Once the line with "(pair_codec sha256_codec (pair_codec" is found in the entries below, print it and each following line exactly, stopping after the line with "(** [block_header::digest]: [digest_type::hash( *this"; print nothing else.
---*---
(* ===== verification/Raw.v ===== *)
(** * Binary serialization

    Models fc/io/raw.hpp, varint.hpp and datastream.hpp: the packing of
    integers, variable-length integers, booleans, optionals, byte strings,
    vectors, pairs, sets and static variants, the two-pass packing of a value
    into a vector, and the unpacking from one.

    A [codec] of a type has what [fc::raw::pack] passes to the write calls of
    its stream, in order, and the function [fc::raw::unpack] from the bytes
    that are left in a stream.  [Lawful] is what the users of a codec rely
    on: a value that fits is read back, whatever follows it, and reading
    takes a prefix of the stream.  Each codec has an instance, so that the
    law of a composed structure is found by instance search.  The try blocks
    that rethrow an exception with a message keep its type and are left
    out. *)

From Stdlib Require Import Sorted.
From S2P Require Import Prelude Exceptions.

Definition MAX_NUM_ARRAY_ELEMENTS : Z := 1024 * 1024.
Definition MAX_SIZE_OF_BYTE_ARRAYS : Z := 20 * 1024 * 1024.

(** ** Streams *)

(** [datastream<const char*>::read] *)
Definition read (n : nat) (s : list Z) : outcome (list Z * list Z) :=
  if bool_decide (n <= length s)%nat then Ok (take n s, drop n s) else Err fc_out_of_range_exception.

(** [datastream<const char*>::get] *)
Definition get (s : list Z) : outcome (Z * list Z) :=
  match s with b :: s' => Ok (b, s') | [] => Err fc_out_of_range_exception end.

(** [datastream<char*>]: the bytes written so far to a buffer of [size]. *)
Definition ds_write (size : Z) (d : list Z) (written : list Z) : outcome (list Z) :=
  if size - Z.of_nat (length written) >=? swrap 32 (Z.of_nat (length d))
  then Ok (written ++ d) else Err fc_out_of_range_exception.

(** [datastream<size_t>]: a stream that only counts. *)
Definition ds_count (d : list Z) (size : Z) : Z := u64 (size + Z.of_nat (length d)).

(** ** Codecs *)

Record codec (A : Type) := mk_codec {
  pack : A -> outcome (list (list Z));
  unpack : list Z -> outcome (A * list Z)
}.
Arguments mk_codec {A} pack unpack.
Arguments pack {A} c a.
Arguments unpack {A} c s.

(** An integer of [k] bytes as it lies in memory, least byte first. *)
Fixpoint le_bytes (k : nat) (z : Z) : list Z :=
  match k with O => [] | S k' => z mod 256 :: le_bytes k' (z / 256) end.

Fixpoint le_number (l : list Z) : Z :=
  match l with [] => 0 | b :: l' => b + 256 * le_number l' end.

Definition uint_codec (k : nat) : codec Z :=
  mk_codec (fun z => Ok [le_bytes k z])
           (fun s => '(l, s') ← read k s; Ok (le_number l, s')).

(** int64_t *)
Definition int64_codec : codec Z :=
  mk_codec (fun z => Ok [le_bytes 8 (u64 z)])
           (fun s => '(l, s') ← read 8 s; Ok (i64 (le_number l), s')).

(** An array of [n] chars. *)
Definition array_codec (n : nat) : codec (list Z) :=
  mk_codec (fun l => Ok [l]) (read n).

Definition bool_codec : codec bool :=
  mk_codec (fun b : bool => pack (uint_codec 1) (if b then 1 else 0))
           (fun s => '(b, s') ← unpack (uint_codec 1) s;
                     ine_assert (Z.land b (Z.lnot 1) =? 0) fc_assert_exception ;;
                     Ok (negb (b =? 0), s')).

(** *** Variable-length integers *)

(** The do-while loop of pack, on a uint64_t; [fuel] bounds its iterations. *)
Fixpoint varint_bytes (fuel : nat) (val : Z) : list (list Z) :=
  match fuel with
  | O => []
  | S fuel' =>
      let val' := Z.shiftr val 7 in
      [Z.lor (Z.land (u8 val) 0x7f) (if val' >? 0 then Z.shiftl 1 7 else 0)] ::
      (if val' =? 0 then [] else varint_bytes fuel' val')
  end.

(** The do-while loop of unpack; [by_] is the counter by. *)
Fixpoint varint_loop (fuel : nat) (v by_ : Z) (s : list Z) : outcome (Z * list Z) :=
  match fuel with
  | O => Err undefined_behaviour
  | S fuel' =>
      '(b, s') ← get s;
      let v' := Z.lor v (u32 (Z.shiftl (Z.land b 0x7f) by_)) in
      let by' := u8 (by_ + 7) in
      if negb (Z.land b 0x80 =? 0) && (by' <? 32)
      then varint_loop fuel' v' by' s'
      else Ok (v', s')
  end.

Definition unsigned_int_codec : codec Z :=
  mk_codec (fun v => Ok (varint_bytes 10 v))
           (fun s => '(v, s') ← varint_loop 5 0 0 s; Ok (u32 v, s')).

(** The loop of signed_int has no bound of its own; a shift by 32 or more is
    undefined. *)
Fixpoint signed_loop (s : list Z) (v by_ : Z) : outcome (Z * list Z) :=
  match s with
  | [] => Err fc_out_of_range_exception
  | b :: s' =>
      if by_ >=? 32 then Err undefined_behaviour else
      let v' := Z.lor v (u32 (Z.shiftl (Z.land b 0x7f) by_)) in
      if negb (Z.land b 0x80 =? 0) then signed_loop s' v' (by_ + 7) else Ok (v', s')
  end.

Definition zigzag (value : Z) : Z := u32 (Z.lxor (swrap 32 (Z.shiftl value 1)) (Z.shiftr value 31)).

Definition unzigzag (v : Z) : Z :=
  swrap 32 (Z.lxor (Z.shiftr v 1) (u64 (u32 (Z.lnot (Z.land v 1)) + 1))).

Definition signed_int_codec : codec Z :=
  mk_codec (fun v => Ok (varint_bytes 5 (zigzag v)))
           (fun s => '(v, s') ← signed_loop s 0 0; Ok (unzigzag v, s')).
#[export] Instance sha256_less_strict : StrictTotal sha256_less.
Proof.
  apply (strict_total_inj (fun s => (h0 s, (h1 s, (h2 s, h3 s))))
           (tie_lt Z.ltb (tie_lt Z.ltb (tie_lt Z.ltb Z.ltb)))); [|done|apply _].
  intros [] []; simpl; congruence.
Qed.

(** ** Block numbers *)

(** [fc::endian_reverse_u32] *)
Definition endian_reverse_u32 (x : Z) : Z :=
  u32 (Z.lor (Z.lor (Z.lor
    (Z.land (Z.shiftr x 0x18) 0xFF)
    (Z.shiftl (Z.land (Z.shiftr x 0x10) 0xFF) 0x08))
    (Z.shiftl (Z.land (Z.shiftr x 0x08) 0xFF) 0x10))
    (Z.shiftl (Z.land x 0xFF) 0x18)).

(** The conversion of [_hash[0]] to uint32_t keeps its low half. *)
Definition num_from_id (x : sha256) : Z := endian_reverse_u32 (u32 (h0 x)).

(** ** Headers *)

Record block_header := mk_block_header {
  bh_timestamp : Z;
  bh_producer : Z;
  bh_confirmed : Z;
  bh_previous : sha256;
  bh_transaction_mroot : sha256;
  bh_action_mroot : sha256;
  bh_schedule_version : Z;
  bh_new_producers : option producer_schedule_type;
  bh_header_extensions : list (Z * list Z)
}.

#[export] Instance block_header_eq_dec : EqDecision block_header.
Proof. solve_decision. Defined.

(** The members in the order of FC_REFLECT. *)
Definition block_header_members (h : block_header) :=
  (bh_timestamp h, (bh_producer h, (bh_confirmed h, (bh_previous h, (bh_transaction_mroot h,
   (bh_action_mroot h, (bh_schedule_version h, (bh_new_producers h, bh_header_extensions h)))))))).

Definition block_header_codec : codec block_header :=
  struct_codec block_header_members
    (fun '(t, (p, (c, (pr, (tm, (am, (sv, (np, he)))))))) => mk_block_header t p c pr tm am sv np he)
    (pair_codec (uint_codec 4) (pair_codec name_codec (pair_codec (uint_codec 2)
      (pair_codec sha256_codec (pair_codec sha256_codec (pair_codec sha256_codec
        (pair_codec (uint_codec 4) (pair_codec (optional_codec producer_schedule_type_codec)
          (vector_codec (pair_codec (uint_codec 2) bytes_codec)))))))))).

(** [block_header::block_num] *)
Definition header_block_num (h : block_header) : Z := u32 (num_from_id (bh_previous h) + 1).

(** [block_header::digest]: [digest_type::hash( *this )]. *)
Definition header_digest (hash : list Z -> sha256) (h : block_header) : outcome sha256 :=
  ws ← pack block_header_codec h; Ok (hash (concat ws)).

Definition header_id (hash : list Z -> sha256) (h : block_header) : outcome sha256 :=
  result ← header_digest hash h;
  Ok (mk_sha256
        (u64 (Z.land (h0 result) 0xffffffff00000000 + endian_reverse_u32 (header_block_num h)))
        (h1 result) (h2 result) (h3 result)).

(** ** Header extensions *)

Inductive block_header_extension :=
  | protocol_feature_activation (protocol_features : list sha256)
  | producer_schedule_change_extension (schedule : producer_authority_schedule).

#[export] Instance block_header_extension_eq_dec : EqDecision block_header_extension.
Proof. solve_decision. Defined.

(** The two static extension_id(). *)
Definition protocol_feature_activation_id : Z := 0.
Definition producer_schedule_change_extension_id : Z := 1.

(** [protocol_feature_activation::reflector_init], called when one is
    unpacked: the loop that inserts into the set [seen]. *)
Fixpoint features_distinct (seen l : list sha256) : outcome unit :=
  match l with
  | [] => Ok tt
  | d :: l' =>
      ine_assert (negb (bool_decide (d ∈ seen))) (Throw ill_formed_protocol_feature_activation) ;;
      features_distinct (d :: seen) l'
  end.

Definition reflector_init (protocol_features : list sha256) : outcome unit :=
  ine_assert (bool_decide (0 < length protocol_features)%nat)
    (Throw ill_formed_protocol_feature_activation) ;;
  features_distinct [] protocol_features.

(** [decompose_t::extract]: the extension and its enforce_unique(), or nothing
    for an unknown id. *)
Definition extract (id : Z) (data : list Z) : outcome (option (bool * block_header_extension)) :=
  if id =? protocol_feature_activation_id then
    l ← unpack_vector (vector_codec sha256_codec) data;
    reflector_init l ;;
    Ok (Some (true, protocol_feature_activation l))
  else if id =? producer_schedule_change_extension_id then
    s ← unpack_vector producer_authority_schedule_codec data;
    Ok (Some (true, producer_schedule_change_extension s))
  else Ok None.

(** The loop over the extensions; [first] is [i == 0].  The ids are checked
    to rise, so that the multimap has its elements in the order of the
    loop. *)
Fixpoint extract_loop (first : bool) (id_type_lower_bound : Z) (exts : list (Z * list Z)) :
  outcome (list (Z * block_header_extension)) :=
  match exts with
  | [] => Ok []
  | (id, data) :: exts' =>
      ine_assert (id >=? id_type_lower_bound) (Throw invalid_block_header_extension) ;;
      match_ ← extract id data;
      match match_ with
      | None => Err (Throw invalid_block_header_extension)
      | Some (enforce_unique, ext) =>
          (if enforce_unique : bool
           then ine_assert (first || (id >? id_type_lower_bound)) (Throw invalid_block_header_extension)
           else Ok tt) ;;
          results ← extract_loop false id exts';
          Ok ((id, ext) :: results)
      end
  end.

Definition validate_and_extract_header_extensions (h : block_header) :
  outcome (list (Z * block_header_extension)) := extract_loop true 0 (bh_header_extensions h).

(** [exts.lower_bound( id )] where [exts.count( id ) > 0]. *)
Definition find_extension {A} (id : Z) (exts : list (Z * A)) : option A :=
  snd <$> List.find (fun e => e.1 =? id) exts.

(** [emplace_extension]: after the last extension with a lower or equal id. *)
Fixpoint emplace_extension (exts : list (Z * list Z)) (eid : Z) (data : list Z) : list (Z * list Z) :=
  match exts with
  | [] => [(eid, data)]
  | e :: exts' => if eid <? e.1 then (eid, data) :: exts else e :: emplace_extension exts' eid data
  end.

(** ** Reversing the bytes *)

#[local] Ltac Zify.zify_post_hook ::= Z.to_euclidean_division_equations.

Definition byte_of (k x : Z) : Z := Z.land (Z.shiftr x (8 * k)) 0xFF.

Lemma byte_of_range k x : is_uint 8 (byte_of k x).
Proof. unfold byte_of. rewrite Z.land_comm. apply land_range; [lia|]. by split. Qed.

Lemma byte_of_div k x : 0 <= k -> byte_of k x = (x / 2 ^ (8 * k)) mod 256.
Proof.
  intros Hk. unfold byte_of. rewrite Z.shiftr_div_pow2 by lia.
  change 0xFF with (Z.ones 8). by rewrite Z.land_ones by lia.
Qed.

Lemma endian_reverse_sum x :
  endian_reverse_u32 x =
  byte_of 3 x + byte_of 2 x * 2 ^ 8 + byte_of 1 x * 2 ^ 16 + byte_of 0 x * 2 ^ 24.
Proof.
  unfold endian_reverse_u32.
  change (Z.land (Z.shiftr x 0x18) 0xFF) with (byte_of 3 x).
  change (Z.land (Z.shiftr x 0x10) 0xFF) with (byte_of 2 x).
  change (Z.land (Z.shiftr x 0x08) 0xFF) with (byte_of 1 x).
  replace (Z.land x 255) with (byte_of 0 x) by (unfold byte_of; by rewrite Z.shiftr_0_r).
  pose proof (byte_of_range 0 x). pose proof (byte_of_range 1 x).
  pose proof (byte_of_range 2 x). pose proof (byte_of_range 3 x). unfold is_uint in *.
  rewrite (lor_shiftl_add 0x08), (lor_shiftl_add 0x10), (lor_shiftl_add 0x18) by (unfold is_uint; lia).
  apply wrap_id. unfold is_uint. lia.
Qed.

Lemma endian_reverse_range x : is_uint 32 (endian_reverse_u32 x).
Proof. apply wrap_range. lia. Qed.

Lemma num_from_id_range x : is_uint 32 (num_from_id x).
Proof. apply endian_reverse_range. Qed.

Lemma endian_reverse_involutive x : is_uint 32 x -> endian_reverse_u32 (endian_reverse_u32 x) = x.
Proof.
  intros Hx. rewrite (endian_reverse_sum (endian_reverse_u32 x)).
  pose proof (endian_reverse_sum x) as E. set (y := endian_reverse_u32 x) in *.
  rewrite !byte_of_div in * by lia. change (8 * 0) with 0 in *. change (8 * 1) with 8 in *.
  change (8 * 2) with 16 in *. change (8 * 3) with 24 in *. unfold is_uint in Hx.
  lia.
Qed.

(** The mask keeps a multiple of 2^32. *)
Lemma land_high_half d :
  Z.land d 0xffffffff00000000 = Z.land (Z.shiftr d 32) (Z.ones 32) * 2 ^ 32.
Proof.
  change 0xffffffff00000000 with (Z.shiftl (Z.ones 32) 32).
  rewrite <- Z.shiftl_mul_pow2 by lia. apply Z.bits_inj'. intros n Hn.
  rewrite Z.land_spec, !Z.shiftl_spec, Z.land_spec by done.
  destruct (decide (n < 32)).
  - by rewrite !(Z.testbit_neg_r _ (n - 32)), andb_false_r by lia.
  - rewrite Z.shiftr_spec by lia. by replace (n - 32 + 32) with n by lia.
Qed.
---*---
▶ **Output of the exercise**:
      (pair_codec sha256_codec (pair_codec sha256_codec (pair_codec sha256_codec
        (pair_codec (uint_codec 4) (pair_codec (optional_codec producer_schedule_type_codec)
          (vector_codec (pair_codec (uint_codec 2) bytes_codec)))))))))).

(** [block_header::block_num] *)
Definition header_block_num (h : block_header) : Z := u32 (num_from_id (bh_previous h) + 1).

(** [block_header::digest]: [digest_type::hash( *this )]. *)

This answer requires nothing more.